7. Within a namespace, no two objects can have the same name. The following schema objects share one namespace: Tables, Views, Sequences, Private synonyms, alone procedures, Stand-alone stored functions, Packages, Materialized views and User-defined types. Each of the following schema objects has its own namespace: Indexes, Constraints, Clusters, Database triggers, Private database links, Dimensions. Because tables and views are in the same namespace, a table and a view in the same schema cannot have the same name. However, tables and indexes are in different namespaces. Therefore, a table and an index in the same schema can have the same name. Each of the following nonschema objects also has its own namespace: User roles, Public synonyms, Public database links, Tablespaces, Profiles, Parameter files (PFILEs) and server parameter files (SPFILEs). Because the objects in these namespaces are not contained in schemas, these namespaces span the entire database.
8. Nonquoted identifiers are not case sensitive. Oracle interprets them as uppercase. Quoted identifiers are case sensitive.
9. Columns in the same table or view cannot have the same name. However, columns in different tables or views can have the same name.
10. Procedures or functions contained in the same package can have the same name, if their arguments are not of the same number and datatypes. Creating multiple procedures or functions with the same name in the same package with different arguments is called overloading the procedure or function.
Netezza
Netezza objects include tables, views, and columns. Follow these naming conventions: 1. A name must be from 1 to 128 characters long.

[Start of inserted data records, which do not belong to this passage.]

(** * Fractal story outliner: the hierarchical document model

    A shallow embedding of the document store of the outliner
    (model/types.ts and state/store.ts, with the callers in App.tsx and
    canvas/Stage.tsx) and the properties of its operations:
    [toggleExpand], [moveNode] with its cascade [moveChildren],
    [resizeNode], the template built by [initialGraph], and the
    serializer [saveJSON] / [loadJSON].

    Conventions.
    - A JavaScript [number] is an IEEE 754 binary64 value: Rocq's
      primitive [float], whose [+] is the same rounding addition.
    - [Record<string, BaseNode>] is a [gmap string BaseNode]; every key
      holds an object of its own (this is the case for a template and for
      the result of [JSON.parse]), so the in-place assignments of the
      store are inserts at one key.
    - The recursion of [moveChildren] is bounded by a fuel argument; a
      call returns when some fuel gives [Some]. [None] is a call that
      returns no state: the recursion has not ended within the fuel, or
      the call throws.
    - [state.nodes[id]] reads through the prototype chain. For an id that
      is not a key and names a property of [Object.prototype] it gives an
      inherited value, which is truthy and is not a node: [moveNode] then
      throws at [n.pos.x]; [toggleExpand] and [resizeNode] assign to the
      inherited value and leave the document as it is. [Object.prototype]
      is taken as the engine creates it: what such an assignment adds to
      it (with the id [__proto__]) is not followed. *)

From Stdlib Require Import Floats Ascii.
From stdpp Require Import gmap strings list fin_maps relations pretty.

Abbreviation number := float (only parsing).
Abbreviation card := (stdpp.base.size) (only parsing).

(** ** model/types.ts *)

Inductive NodeKind := act | sequence | step | beat.

Record Size := { w : number; h : number }.
Record Point := { x : number; y : number }.

Record BaseNode := {
  id : string;
  kind : NodeKind;
  title : string;
  body : string;
  pos : Point;
  size : Size;
  headerHeight : number;
  expanded : bool;
  attachedToParent : bool;
  relativeOffset : option Point;
  parentId : option string;
  childIds : list string
}.

Record GraphState := {
  nodes : gmap string BaseNode;
  rootId : string
}.

Module K.
Definition headerHeight : number := 36%float.
Definition innerPad : number := 12%float.
Definition outerGap : number := 20%float.
Definition beatGap : number := 12%float.
End K.

#[global] Instance NodeKind_eq_dec : EqDecision NodeKind.
Proof. solve_decision. Defined.

(** Assignments to one field of a node object. *)

Definition set_pos (p : Point) (n : BaseNode) : BaseNode :=
  {| id := id n; kind := kind n; title := title n; body := body n;
     pos := p; size := size n; headerHeight := headerHeight n;
     expanded := expanded n; attachedToParent := attachedToParent n;
     relativeOffset := relativeOffset n; parentId := parentId n;
     childIds := childIds n |}.

Definition set_size (s : Size) (n : BaseNode) : BaseNode :=
  {| id := id n; kind := kind n; title := title n; body := body n;
     pos := pos n; size := s; headerHeight := headerHeight n;
     expanded := expanded n; attachedToParent := attachedToParent n;
     relativeOffset := relativeOffset n; parentId := parentId n;
     childIds := childIds n |}.

Definition set_expanded (b : bool) (n : BaseNode) : BaseNode :=
  {| id := id n; kind := kind n; title := title n; body := body n;
     pos := pos n; size := size n; headerHeight := headerHeight n;
     expanded := b; attachedToParent := attachedToParent n;
     relativeOffset := relativeOffset n; parentId := parentId n;
     childIds := childIds n |}.

Definition set_relativeOffset (o : option Point) (n : BaseNode) : BaseNode :=
  {| id := id n; kind := kind n; title := title n; body := body n;
     pos := pos n; size := size n; headerHeight := headerHeight n;
     expanded := expanded n; attachedToParent := attachedToParent n;
     relativeOffset := o; parentId := parentId n;
     childIds := childIds n |}.

Definition set_childIds (l : list string) (n : BaseNode) : BaseNode :=
  {| id := id n; kind := kind n; title := title n; body := body n;
     pos := pos n; size := size n; headerHeight := headerHeight n;
     expanded := expanded n; attachedToParent := attachedToParent n;
     relativeOffset := relativeOffset n; parentId := parentId n;
     childIds := l |}.

(** ** state/store.ts: the mutations *)

(** [{ x: n.pos.x + dx, y: n.pos.y + dy }] assigned to [n.pos]. *)
Definition translate (dx dy : number) (n : BaseNode) : BaseNode :=
  set_pos {| x := (x (pos n) + dx)%float; y := (y (pos n) + dy)%float |} n.

(** Every mutation returns [{ nodes: { ...state.nodes } }], which zustand's
    [set] merges into the state: [nodes] is replaced, [rootId] is kept. *)
Definition with_nodes (m : gmap string BaseNode) (state : GraphState) : GraphState :=
  {| nodes := m; rootId := rootId state |}.

Definition toggleExpand (i : string) (state : GraphState) : GraphState :=
  match nodes state !! i with
  | None => state
  | Some n =>
      let expanded' := negb (expanded n) in
      with_nodes (<[i := set_expanded expanded' n]> (nodes state)) state
  end.

Definition resizeNode (i : string) (w' h' : number) (state : GraphState) : GraphState :=
  match nodes state !! i with
  | None => state
  | Some n => with_nodes (<[i := set_size {| w := w'; h := h' |} n]> (nodes state)) state
  end.

(** The loop of [moveChildren] over [parent.childIds]: [st] is the store as
    the earlier iterations left it, [None] a recursion that did not return
    within the fuel. *)
Definition moveChild (rec : BaseNode → gmap string BaseNode → option (gmap string BaseNode))
    (dx dy : number) (acc : option (gmap string BaseNode)) (cid : string)
    : option (gmap string BaseNode) :=
  match acc with
  | None => None
  | Some st =>
      match st !! cid with
      | None => Some st
      | Some c =>
          if attachedToParent c
          then let c' := translate dx dy c in rec c' (<[cid := c']> st)
          else Some st
      end
  end.

Fixpoint moveChildren (fuel : nat) (dx dy : number) (parent : BaseNode)
    (st : gmap string BaseNode) : option (gmap string BaseNode) :=
  match fuel with
  | O => None
  | S fuel' =>
      foldl (moveChild (moveChildren fuel' dx dy) dx dy) (Some st) (childIds parent)
  end.

(** The names of the properties of [Object.prototype]: read on an object
    that has no such key, each gives an inherited function, and [__proto__]
    the prototype itself. *)
Definition inheritedNames : list string :=
  ["constructor"; "__defineGetter__"; "__defineSetter__"; "hasOwnProperty";
   "__lookupGetter__"; "__lookupSetter__"; "isPrototypeOf"; "propertyIsEnumerable";
   "toString"; "valueOf"; "__proto__"; "toLocaleString"].

Definition inherited (i : string) : bool := bool_decide (i ∈ inheritedNames).

(** For an id that is not a key, [state.nodes[id]] is [undefined] and the
    state is returned, unless the id is an inherited name: then [n] is
    truthy, [n.pos] is [undefined] and reading [n.pos.x] throws a
    TypeError before anything is assigned. *)
Definition moveNode (fuel : nat) (i : string) (dx dy : number) (state : GraphState)
    : option GraphState :=
  match nodes state !! i with
  | None => if inherited i then None else Some state
  | Some n =>
      let n' := translate dx dy n in
      match moveChildren fuel dx dy n' (<[i := n']> (nodes state)) with
      | None => None
      | Some m => Some (with_nodes m state)
      end
  end.

(** * Properties *)

(** ** toggleExpand and resizeNode *)

Lemma toggleExpand_unknown i state :
  nodes state !! i = None → toggleExpand i state = state.
Proof. intros Hi. unfold toggleExpand. by rewrite Hi. Qed.

Lemma resizeNode_unknown i w' h' state :
  nodes state !! i = None → resizeNode i w' h' state = state.
Proof. intros Hi. unfold resizeNode. by rewrite Hi. Qed.

(** C9. On a present id, toggleExpand(id) flips the expanded flag of the
    named node and leaves every other field of it as it was, and
    resizeNode(id, w, h) sets the size of the named node to {w, h},
    whatever w and h are, and leaves every other field of it as it was;
    after either call every other node and rootId are as before. *)
Theorem toggle_resize_local (state : GraphState) (i : string) (n : BaseNode) (w' h' : number) :
  nodes state !! i = Some n →
  ((∃ n', nodes (toggleExpand i state) !! i = Some n'
          ∧ expanded n' = negb (expanded n)
          ∧ (id n', kind n', title n', body n', pos n', size n', headerHeight n',
             attachedToParent n', relativeOffset n', parentId n', childIds n')
            = (id n, kind n, title n, body n, pos n, size n, headerHeight n,
               attachedToParent n, relativeOffset n, parentId n, childIds n))
   ∧ (∀ j, j ≠ i → nodes (toggleExpand i state) !! j = nodes state !! j)
   ∧ rootId (toggleExpand i state) = rootId state)
  ∧ ((∃ n', nodes (resizeNode i w' h' state) !! i = Some n'
            ∧ size n' = {| w := w'; h := h' |}
            ∧ (id n', kind n', title n', body n', pos n', headerHeight n', expanded n',
               attachedToParent n', relativeOffset n', parentId n', childIds n')
              = (id n, kind n, title n, body n, pos n, headerHeight n, expanded n,
                 attachedToParent n, relativeOffset n, parentId n, childIds n))
     ∧ (∀ j, j ≠ i → nodes (resizeNode i w' h' state) !! j = nodes state !! j)
     ∧ rootId (resizeNode i w' h' state) = rootId state).
Proof.
  intros Hi. unfold toggleExpand, resizeNode. rewrite Hi. cbn [nodes rootId with_nodes].
  split; (split_and!;
    [ eexists; rewrite lookup_insert_eq; split_and!; reflexivity
    | by intros j Hj; rewrite lookup_insert_ne
    | reflexivity ]).
Qed.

2. A name must begin with a letter (A through Z), diacritic marks, or non-Latin characters (200-377 octal).
3. A name cannot begin with an underscore (_). Leading underscores are reserved for system objects.
4. Names without quotes are not case sensitive. For example, CUSTOMER and Customer are the same, but object names are converted to lowercase when they are stored in the Netezza database. However, if a name is enclosed in quotation marks, then it is case sensitive.